▸ **Work order**
Among the entries below, please repeat exactly and only the lines from the line containing "step returns, it" to the line containing "(fun tc s =>", both lines included.

▸ **Source material**

(** C3, as amended. What the transport reports through an HTTP status,
    failures included, is dropped: once [post] has returned, with whatever
    status, each handler returns [{"recorded": "ok"}]. An exception raised
    by [post] is caught nowhere: each handler ends with that exception, and
    so does the [chat] call whose response asks for either handler,
    wherever the invocation stands among the invocations of the response,
    the ones before it having been handled. *)
Theorem transport_exception_propagates (question email name notes : pyval) (w : world) :
  (forall status,
      post w (push_request (VStr (question_text question))) = Responded status ->
      record_unknown_question question w
      = (Ret recorded_ok, log_post (push_request (VStr (question_text question))) w))
  /\ (forall status,
        post w (push_request (VStr (details_text email name notes))) = Responded status ->
        record_user_details email name notes w
        = (Ret recorded_ok, log_post (push_request (VStr (details_text email name notes))) w))
  /\ (forall e,
        post w (push_request (VStr (question_text question))) = PostRaise e ->
        record_unknown_question question w
        = (Raise e, log_post (push_request (VStr (question_text question))) w))
  /\ (forall e,
        post w (push_request (VStr (details_text email name notes))) = PostRaise e ->
        record_user_details email name notes w
        = (Raise e, log_post (push_request (VStr (details_text email name notes))) w))
  /\ (forall e msgs w0 c others before tc after ms w1 fuel,
        completions_create w0 (completion msgs) = ApiResponse (c :: others) ->
        finish_reason c = "tool_calls" ->
        tool_calls (message c) = Some (before ++ tc :: after) ->
        handled (log_request (completion msgs) w0) before ms w1 ->
        fn_name (tc_function tc) = "record_unknown_question" ->
        json_loads (fn_arguments (tc_function tc)) = Some (VDict [("question", question)]) ->
        w = log_print "Tool called: record_unknown_question" w1 ->
        post w (push_request (VStr (question_text question))) = PostRaise e ->
        chat_loop (S fuel) msgs w0
        = Some (Raise e, log_post (push_request (VStr (question_text question))) w))
  /\ (forall e msgs w0 c others before tc after ms w1 fuel kw,
        completions_create w0 (completion msgs) = ApiResponse (c :: others) ->
        finish_reason c = "tool_calls" ->
        tool_calls (message c) = Some (before ++ tc :: after) ->
        handled (log_request (completion msgs) w0) before ms w1 ->
        fn_name (tc_function tc) = "record_user_details" ->
        json_loads (fn_arguments (tc_function tc)) = Some (VDict kw) ->
        accepts ["email"; "name"; "notes"] ["email"] kw = true ->
        arg "email" VNone kw = email ->
        arg "name" (VStr "Name not provided") kw = name ->
        arg "notes" (VStr "not provided") kw = notes ->
        w = log_print "Tool called: record_user_details" w1 ->
        post w (push_request (VStr (details_text email name notes))) = PostRaise e ->
        chat_loop (S fuel) msgs w0
        = Some (Raise e, log_post (push_request (VStr (details_text email name notes))) w)).
Proof.
  split_and!.
  - intros status Hp. unfold record_unknown_question, bind, push. now rewrite Hp.
  - intros status Hp. unfold record_user_details, bind, push. now rewrite Hp.
  - intros e Hp. unfold record_unknown_question, bind, push. now rewrite Hp.
  - intros e Hp. unfold record_user_details, bind, push. now rewrite Hp.
  - intros e msgs w0 c others before tc after ms w1 fuel Hc Hf Ht Hh Hn Hl Hw Hp.
    eapply chat_aborts_at; try eassumption.
    unfold invoke, loads. rewrite Hl, Hn.
    rewrite (globals_get_bound "record_unknown_question"
               (GFunction Frecord_unknown_question))
      by (apply source_binding_wins; unfold source_bindings; set_solver).
    unfold bind at 1 2. cbn [ret print run_tool truthy call call_function].
    change ("Tool called: " +:+ "record_unknown_question")
      with "Tool called: record_unknown_question".
    rewrite <- Hw.
    change (accepts ["question"] ["question"] [("question", question)]) with true.
    cbv iota. change (arg "question" VNone [("question", question)]) with question.
    unfold record_unknown_question, bind, push. now rewrite Hp.
  - intros e msgs w0 c others before tc after ms w1 fuel kw
           Hc Hf Ht Hh Hn Hl Ha He Hna Hno Hw Hp.
    eapply chat_aborts_at; try eassumption.
    unfold invoke, loads. rewrite Hl, Hn.
    rewrite (globals_get_bound "record_user_details" (GFunction Frecord_user_details))
      by (apply source_binding_wins; unfold source_bindings; set_solver).
    unfold bind at 1 2. cbn [ret print run_tool truthy].
    change (call (GFunction Frecord_user_details) (VDict kw))
      with (call_function Frecord_user_details kw).
    cbn [call_function].
    change ("Tool called: " +:+ "record_user_details")
      with "Tool called: record_user_details".
    rewrite <- Hw, Ha, He, Hna, Hno.
    unfold record_user_details, bind, push. now rewrite Hp.
Qed.

(** C2. When the response asks for [N] invocations and the tool-handling
    step returns, it returns exactly [N] tool messages: the invocations ran
    one after the other, and the message at each position is the dict with
    role [tool], the serialized result of the invocation at that position as
    its content, and that invocation's id. The loop then goes round with the
    list extended by the assistant's message followed by those [N]
    messages, and that extended list is what the next completion request
    carries. No completion request is issued in between. The tool-handling
    step fails to return only by an exception, with which [chat] ends: then
    there is no next completion request. *)
Theorem tool_results_follow_the_request (msgs : list msg) (w : world) (c : choice)
    (others : list choice) (tcs : list tool_call) (fuel : nat) :
  completions_create w (completion msgs) = ApiResponse (c :: others) ->
  finish_reason c = "tool_calls" ->
  tool_calls (message c) = Some tcs ->
  match handle_tool_call (Some tcs) (log_request (completion msgs) w) with
  | (Ret results, w') =>
      let extended := (msgs ++ [MObject (message c)]) ++ results in
      handled (log_request (completion msgs) w) tcs results w'
      /\ List.length results = List.length tcs
      /\ map tool_call_id_of results = map (fun tc => Some (VStr (tc_id tc))) tcs
      /\ Forall2 (fun tc m => exists v s wa wb,
                    invoke tc wa = (Ret v, wb) /\ json_dumps v = Some s
                    /\ m = tool_message s (tc_id tc)) tcs results
      /\ chat_loop (S fuel) msgs w = chat_loop fuel extended w'
      /\ requests w' = requests w ++ [completion msgs]
      /\ requests (chat_round extended w').2
         = requests w ++ [completion msgs; completion extended]
      /\ (exists values contents,
             invoked (log_request (completion msgs) w) tcs values w'
             /\ Forall2 (fun v s => json_dumps v = Some s) values contents
             /\ results
                = zip_with (fun tc s =>
                              MDict [("role", VStr "tool"); ("content", VStr s);
                                     ("tool_call_id", VStr (tc_id tc))]) tcs contents
             /\ map role_of results = map (fun _ => Some (VStr "tool")) tcs
             /\ map content_of results = map (fun s => Some (VStr s)) contents)
  | (Raise e, w') =>
      chat_loop (S fuel) msgs w = Some (Raise e, w')
      /\ requests w' = requests w ++ [completion msgs]
  end.
Proof.
  intros Hc Hf Ht.
  pose proof (quiet_handle_tool_call (Some tcs) (log_request (completion msgs) w)) as Hq.
  rewrite chat_loop_S, (chat_round_tools _ _ _ _ Hc Hf), Ht.
  destruct (handle_tool_call (Some tcs) _) as [[results|e] w'] eqn:Hr; simpl in Hq.
  - simpl in Hr. apply for_tool_calls_inv in Hr as (ms & Hh & Hms).
    simpl in Hms. subst ms.
    split_and!.
    + exact Hh.
    + eapply handled_length, Hh.
    + eapply handled_ids, Hh.
    + eapply handled_lookup, Hh.
    + reflexivity.
    + exact Hq.
    + rewrite chat_round_requests, Hq, <- app_assoc. reflexivity.
    + eapply handled_invoked, Hh.
  - split; [reflexivity | exact Hq].
Qed.

End Claims.

(** ** The scripted runtimes *)

Section Scripted.
Import Demo.
Variables (script : list api_outcome) (otherwise : api_outcome) (transport : post_outcome).

(** A round in which the model asks for [noop]: nothing is bound to that
    name, so the round prints the announcement and goes on. *)
Lemma noop_round msgs w :
  default otherwise (script !! List.length (requests w)) = asks [noop] ->
  @chat_round (scripted script otherwise transport) msgs w
  = (Ret (Again ((msgs ++ [MObject {| content := None; tool_calls := Some [noop] |}])
                 ++ [tool_message "{}" "call_0"])),
     log_print "Tool called: nosuch" (log_request (completion msgs) w)).
Proof.
  intros Hs.
  apply (@chat_round_handled (scripted script otherwise transport) msgs w
           {| finish_reason := "tool_calls";
              message := {| content := None; tool_calls := Some [noop] |} |} []
           [noop] [tool_message "{}" "call_0"]); try reflexivity.
  - exact Hs.
  - eapply (@handled_cons (scripted script otherwise transport) _ noop (VDict []) "{}");
      [|reflexivity|constructor].
    vm_compute. reflexivity.
Qed.

End Scripted.

Lemma rounds_exact (n : nat) : forall k msgs w,
  List.length (requests w) + k = n ->
  @chat_loop (Demo.rounds n) k msgs w = None
  /\ exists answer w', @chat_loop (Demo.rounds n) (S k) msgs w = Some (Ret answer, w').
Proof.
  induction k as [|k IH]; intros msgs w Hn.
  - split; [reflexivity|].
    assert (Hc : @completions_create (Demo.rounds n) w (completion msgs) = Demo.says "done").
    { simpl. rewrite lookup_ge_None_2; [reflexivity|]. rewrite length_replicate. lia. }
    eexists _, _. simpl.
    rewrite (@chat_round_stop (Demo.rounds n) msgs w _ _ Hc); [reflexivity|discriminate].
  - pose proof (noop_round (replicate n (Demo.asks [Demo.noop])) (Demo.says "done")
                  Demo.delivered msgs w) as Hr.
    rewrite lookup_replicate_2 in Hr by lia. specialize (Hr eq_refl).
    fold (Demo.rounds n) in Hr.
    rewrite (@chat_loop_S (Demo.rounds n) (S k)), (@chat_loop_S (Demo.rounds n) k), Hr.
    apply IH. simpl. rewrite length_app. simpl. lia.
Qed.

Lemma forever_diverges (fuel : nat) : forall msgs w,
  @chat_loop Demo.forever fuel msgs w = None.
Proof.
  induction fuel as [|fuel IH]; intros msgs w; [reflexivity|].
  pose proof (noop_round [] (Demo.asks [Demo.noop]) Demo.delivered msgs w eq_refl) as Hr.
  fold Demo.forever in Hr. rewrite chat_loop_S, Hr. apply IH.
Qed.

(** C8. Nothing bounds the number of rounds. [chat] returns exactly when
    some round is reached in which the completion API answers with a
    termination reason other than [tool_calls]; with a model that asks for
    tool calls in every answer it never returns. For every [n] there is a
    model with which [chat] is still in the loop after [n] rounds and
    returns in the next, and there is a model with which it stays in the
    loop for ever. *)
Theorem loop_has_no_cap :
  (forall (R : Runtime) self text history w,
      (exists fuel answer w', chat fuel self text history w = Some (Ret answer, w'))
      <-> (exists k msgs_k w_k c others,
              round_start k (initial_messages self text history) w = Some (msgs_k, w_k)
              /\ completions_create w_k (completion msgs_k) = ApiResponse (c :: others)
              /\ finish_reason c <> "tool_calls"))
  /\ (forall (R : Runtime) self text history w,
        (forall w1 r, exists c others,
            completions_create w1 r = ApiResponse (c :: others)
            /\ finish_reason c = "tool_calls") ->
        forall fuel answer w', chat fuel self text history w <> Some (Ret answer, w'))
  /\ (forall n self text history,
        @chat (Demo.rounds n) n self text history Demo.w0 = None
        /\ exists answer w',
            @chat (Demo.rounds n) (S n) self text history Demo.w0 = Some (Ret answer, w'))
  /\ (forall fuel self text history w,
        @chat Demo.forever fuel self text history w = None).
Proof.
  split_and!.
  - intros R self text history w. unfold chat. split.
    + intros (fuel & answer & w' & H). eapply chat_loop_stop_round, H.
    + intros (k & msgs_k & w_k & c & others & Hs & Hc & Hf).
      eexists (S k), _, _. eapply round_start_stop; eassumption.
  - intros R self text history w Hp fuel answer w'. unfold chat.
    now apply perpetual_never_returns.
  - intros n self text history. unfold chat. apply rounds_exact. reflexivity.
  - intros fuel self text history w. apply forever_diverges.
Qed.
Lemma round_half_even_mono (n n' d : Z) :
  0 < d → n ≤ n' → round_half_even n d ≤ round_half_even n' d.
Proof.
  intros Hd Hle.
  pose proof (round_half_even_near n d Hd) as H1.
  pose proof (round_half_even_near n' d Hd) as H2.
  destruct (Z.le_gt_cases (round_half_even n d) (round_half_even n' d)) as [|Hgt];
    [done|].
  assert (n = n') as -> by nia. lia.
Qed.

Lemma file_size_human_KB_MB_cases f :
  (1024 ≤ fa_size f < 1024 * 1024 →
   file_size_human f = format_1f (fa_size f) 1024 +:+ " KB" ∧
   10 ≤ tenths (fa_size f) 1024 ≤ 10240 ∧
   Z.abs (10 * fa_size f - 1024 * tenths (fa_size f) 1024) ≤ 512) ∧
  (1024 * 1024 ≤ fa_size f < 1024 * 1024 * 1024 →
   file_size_human f = format_1f (fa_size f) (1024 * 1024) +:+ " MB" ∧
   10 ≤ tenths (fa_size f) (1024 * 1024) ≤ 10240 ∧
   Z.abs (10 * fa_size f - 1024 * 1024 * tenths (fa_size f) (1024 * 1024)) ≤ 524288).
Proof.
  unfold file_size_human. split; intros Hsize.
  - pose proof (round_half_even_near (10 * fa_size f) 1024 ltac:(lia)) as Hnear.
    fold (tenths (fa_size f) 1024) in Hnear.
    destruct (Z.ltb_spec (fa_size f) 1024); [lia|].
    destruct (Z.ltb_spec (fa_size f) (1024 * 1024)); [|lia].
    split; [done|]. lia.
  - pose proof (round_half_even_near (10 * fa_size f) (1024 * 1024) ltac:(lia)) as Hnear.
    fold (tenths (fa_size f) (1024 * 1024)) in Hnear.
    destruct (Z.ltb_spec (fa_size f) 1024); [lia|].
    destruct (Z.ltb_spec (fa_size f) (1024 * 1024)); [lia|].
    destruct (Z.ltb_spec (fa_size f) (1024 * 1024 * 1024)); [|lia].
    split; [done|]. lia.
Qed.

(** X14. Between 1 KiB and 1 MiB the size is shown in KB, with one decimal:
    the number shown is within half a tenth of [size / 1024] and lies
    between 1.0 and 1024.0; between 1 MiB and 1 GiB the same holds in MB. *)
Theorem file_size_human_KB_MB f :
  (1024 ≤ fa_size f < 1024 * 1024 →
   file_size_human f = format_1f (fa_size f) 1024 +:+ " KB" ∧
   10 ≤ tenths (fa_size f) 1024 ≤ 10240 ∧
   Z.abs (10 * fa_size f - 1024 * tenths (fa_size f) 1024) ≤ 512) ∧
  (1024 * 1024 ≤ fa_size f < 1024 * 1024 * 1024 →
   file_size_human f = format_1f (fa_size f) (1024 * 1024) +:+ " MB" ∧
   10 ≤ tenths (fa_size f) (1024 * 1024) ≤ 10240 ∧
   Z.abs (10 * fa_size f - 1024 * 1024 * tenths (fa_size f) (1024 * 1024)) ≤ 524288).
Proof. exact (file_size_human_KB_MB_cases f). Qed.

Lemma file_size_human_KB_MB_witness :
  file_size_human (fa_with_size 1280) = "1.2 KB" ∧
  10 ≤ tenths 1280 1024 ≤ 10240.
Proof.
  split; [vm_compute; reflexivity|].
  exact (proj1 (proj2 (proj1 (file_size_human_KB_MB (fa_with_size 1280))
                         ltac:(simpl; lia)))).
Defined.

(** X15. The sizes from 1048525 bytes up to one byte below 1 MiB are shown
    as "1024.0 KB", and those from 1073689396 bytes up to one byte below
    1 GiB as "1024.0 MB": the unit is chosen on the size, before the
    rounding. *)
Theorem file_size_human_rounds_to_1024 f :
  (1048525 ≤ fa_size f < 1024 * 1024 → file_size_human f = "1024.0 KB") ∧
  (1073689396 ≤ fa_size f < 1024 * 1024 * 1024 → file_size_human f = "1024.0 MB").
Proof.
  split; intros Hsize.
  - destruct (proj1 (file_size_human_KB_MB_cases f) ltac:(lia)) as (-> & Ht).
    assert (tenths (fa_size f) 1024 = 10240) as Heq by lia.
    unfold format_1f. rewrite Heq. reflexivity.
  - destruct (proj2 (file_size_human_KB_MB_cases f) ltac:(lia)) as (-> & Ht).
    assert (tenths (fa_size f) (1024 * 1024) = 10240) as Heq by lia.
    unfold format_1f. rewrite Heq. reflexivity.
Qed.

Lemma file_size_human_rounds_to_1024_witness :
  file_size_human (fa_with_size 1048575) = "1024.0 KB" ∧
  file_size_human (fa_with_size 1048576) = "1.0 MB".
Proof.
  split; [|vm_compute; reflexivity].
  apply (proj1 (file_size_human_rounds_to_1024 (fa_with_size 1048575))).
  simpl. lia.
Defined.

(** X16. Within one unit a larger file is never shown with a smaller
    number: the number of tenths shown grows with the size, in KB and in
    MB. *)
Theorem file_size_human_monotone f f' :
  fa_size f ≤ fa_size f' →
  (1024 ≤ fa_size f → fa_size f' < 1024 * 1024 →
   file_size_human f = format_1f (fa_size f) 1024 +:+ " KB" ∧
   file_size_human f' = format_1f (fa_size f') 1024 +:+ " KB" ∧
   tenths (fa_size f) 1024 ≤ tenths (fa_size f') 1024) ∧
  (1024 * 1024 ≤ fa_size f → fa_size f' < 1024 * 1024 * 1024 →
   file_size_human f = format_1f (fa_size f) (1024 * 1024) +:+ " MB" ∧
   file_size_human f' = format_1f (fa_size f') (1024 * 1024) +:+ " MB" ∧
   tenths (fa_size f) (1024 * 1024) ≤ tenths (fa_size f') (1024 * 1024)).
Proof.
  intros Hle. split; intros Hlo Hhi.
  - destruct (proj1 (file_size_human_KB_MB_cases f) ltac:(lia)) as (-> & _).
    destruct (proj1 (file_size_human_KB_MB_cases f') ltac:(lia)) as (-> & _).
    split; [done|]. split; [done|].
    unfold tenths. apply round_half_even_mono; lia.
  - destruct (proj2 (file_size_human_KB_MB_cases f) ltac:(lia)) as (-> & _).
    destruct (proj2 (file_size_human_KB_MB_cases f') ltac:(lia)) as (-> & _).
    split; [done|]. split; [done|].
    unfold tenths. apply round_half_even_mono; lia.
Qed.

Lemma file_size_human_monotone_witness :
  tenths 1280 1024 ≤ tenths 1360 1024 ∧
  file_size_human (fa_with_size 1280) = "1.2 KB" ∧
  file_size_human (fa_with_size 1360) = "1.3 KB".
Proof.
  split; [|split; vm_compute; reflexivity].
  exact (proj2 (proj2 (proj1 (file_size_human_monotone (fa_with_size 1280)
                                (fa_with_size 1360) ltac:(simpl; lia))
                         ltac:(simpl; lia) ltac:(simpl; lia)))).
Defined.

(** ** SoftDeleteModel.delete, when the save raises *)

(** X17. When the save of a [delete] raises (the save being
    [StatusModel.save]), the table is as it was before the call, so a stored
    row is not marked deleted; the instance is: the flag and the stamp were
    assigned before the save. *)
Theorem delete_failed_save {A : Type} `{Model A} (s s' : A) (w w' : World A) e :
  delete StatusModel_save (s, w) = (Raise e, (s', w')) →
  objects w' = objects w ∧
  is_deleted (core s') = true ∧
  deleted_at (core s') = Some (clock w (reads w)).
Proof.
  rewrite delete_unfold. intros Hsave.
  apply StatusModel_save_spec in Hsave as (_ & (_ & _ & Hdel & Hat) & _ & Hobj).
  rewrite core_with_core in Hdel, Hat. simpl in *. by rewrite Hdel, Hat.
Qed.

Lemma delete_failed_save_witness :
  (delete StatusModel_save (n_stored, w_down)).1
  = Raise (DatabaseError "connection lost") ∧
  is_deleted (core (delete StatusModel_save (n_stored, w_down)).2.1) = true ∧
  objects (delete StatusModel_save (n_stored, w_down)).2.2 = ∅.
Proof.
  destruct (delete_failed_save n_stored
              (delete StatusModel_save (n_stored, w_down)).2.1 w_down
              (delete StatusModel_save (n_stored, w_down)).2.2
              (DatabaseError "connection lost")) as (Hobj & Hdel & _);
    [vm_compute; reflexivity|].
  split; [vm_compute; reflexivity|]. split; [exact Hdel | exact Hobj].
Defined.

(** ** The smoke test of tests.py *)

(** X18. As the smoke test checks on one notification: after a
    [mark_as_read] that returns, [refresh_from_db] (when its query is served)
    loads the instance back as the call left it, marked as read. *)
Theorem mark_as_read_then_refresh n w n1 w1 :
  mark_as_read (n, w) = (Ok tt, (n1, w1)) →
  serves w1 = true →
  (refresh_from_db (n1, w1)).1 = Ok tt ∧
  (refresh_from_db (n1, w1)).2.1 = n1 ∧
  is_read (refresh_from_db (n1, w1)).2.1 = true.
Proof.
  rewrite mark_as_read_unfold. intros Hsave Hserves.
  apply StatusModel_save_spec in Hsave as (Hn1 & (Hid & _) & _ & Hobj & _).
  change (refresh_from_db (n1, w1)) with
    (match objects_get (id (core n1)) (n1, w1) with
     | (Ok row, st') => modify_self (λ _, row) st'
     | (Raise e, st') => (Raise e, st')
     end).
  destruct (objects_get_served (id (core n1)) n1 w1 Hserves) as [b ->].
  rewrite Hobj, Hid, lookup_insert_eq. simpl.
  split; [done|]. split; [done|]. by rewrite Hn1.
Qed.

Lemma mark_as_read_then_refresh_witness :
  is_read n0 = false ∧
  is_read (refresh_from_db (mark_as_read (n0, w0)).2).2.1 = true.
Proof.
  split; [reflexivity|].
  exact (proj2 (proj2 (mark_as_read_then_refresh n0 w0
                         (mark_as_read (n0, w0)).2.1 (mark_as_read (n0, w0)).2.2
                         ltac:(vm_compute; reflexivity) eq_refl))).
Defined.

(** The sizes below 1024, checked one by one. *)
Lemma split_bytes_checked :
  forallb (λ n, bool_decide (split (str_int n +:+ " B") = [str_int n; "B"]))
          (seqZ 0 1024) = true.
Proof. vm_compute. reflexivity. Qed.

(** X19. As the smoke test checks on a file of 11 bytes: for every size
    from 0 to 1023, [file_size_human] is the numeral of the size, a space and
    the unit "B", so that the second word of the string is "B". *)
Theorem file_size_human_bytes f :
  0 ≤ fa_size f < 1024 →
  split (file_size_human f) = [str_int (fa_size f); "B"] ∧
  split (file_size_human f) !! 1%nat = Some "B".
Proof.
  intros Hsize. unfold file_size_human.
  destruct (Z.ltb_spec (fa_size f) 1024); [|lia].
  pose proof split_bytes_checked as Hall.
  rewrite forallb_forall in Hall.
  assert (In (fa_size f) (seqZ 0 1024)) as Hin.
  { apply list_elem_of_In, elem_of_seqZ. lia. }
  apply Hall in Hin. apply bool_decide_eq_true in Hin. by rewrite Hin.
Qed.

Lemma file_size_human_bytes_witness :
  file_size_human fa0 = "11 B" ∧ split (file_size_human fa0) !! 1%nat = Some "B".
Proof.
  split; [reflexivity|].
  apply (proj2 (file_size_human_bytes fa0 ltac:(simpl; lia))).
Defined.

▸ **Task answer**
    step returns, it returns exactly [N] tool messages: the invocations ran
    one after the other, and the message at each position is the dict with
    role [tool], the serialized result of the invocation at that position as
    its content, and that invocation's id. The loop then goes round with the
    list extended by the assistant's message followed by those [N]
    messages, and that extended list is what the next completion request
    carries. No completion request is issued in between. The tool-handling
    step fails to return only by an exception, with which [chat] ends: then
    there is no next completion request. *)
Theorem tool_results_follow_the_request (msgs : list msg) (w : world) (c : choice)
    (others : list choice) (tcs : list tool_call) (fuel : nat) :
  completions_create w (completion msgs) = ApiResponse (c :: others) ->
  finish_reason c = "tool_calls" ->
  tool_calls (message c) = Some tcs ->
  match handle_tool_call (Some tcs) (log_request (completion msgs) w) with
  | (Ret results, w') =>
      let extended := (msgs ++ [MObject (message c)]) ++ results in
      handled (log_request (completion msgs) w) tcs results w'
      /\ List.length results = List.length tcs
      /\ map tool_call_id_of results = map (fun tc => Some (VStr (tc_id tc))) tcs
      /\ Forall2 (fun tc m => exists v s wa wb,
                    invoke tc wa = (Ret v, wb) /\ json_dumps v = Some s
                    /\ m = tool_message s (tc_id tc)) tcs results
      /\ chat_loop (S fuel) msgs w = chat_loop fuel extended w'
      /\ requests w' = requests w ++ [completion msgs]
      /\ requests (chat_round extended w').2
         = requests w ++ [completion msgs; completion extended]
      /\ (exists values contents,
             invoked (log_request (completion msgs) w) tcs values w'
             /\ Forall2 (fun v s => json_dumps v = Some s) values contents
             /\ results
                = zip_with (fun tc s =>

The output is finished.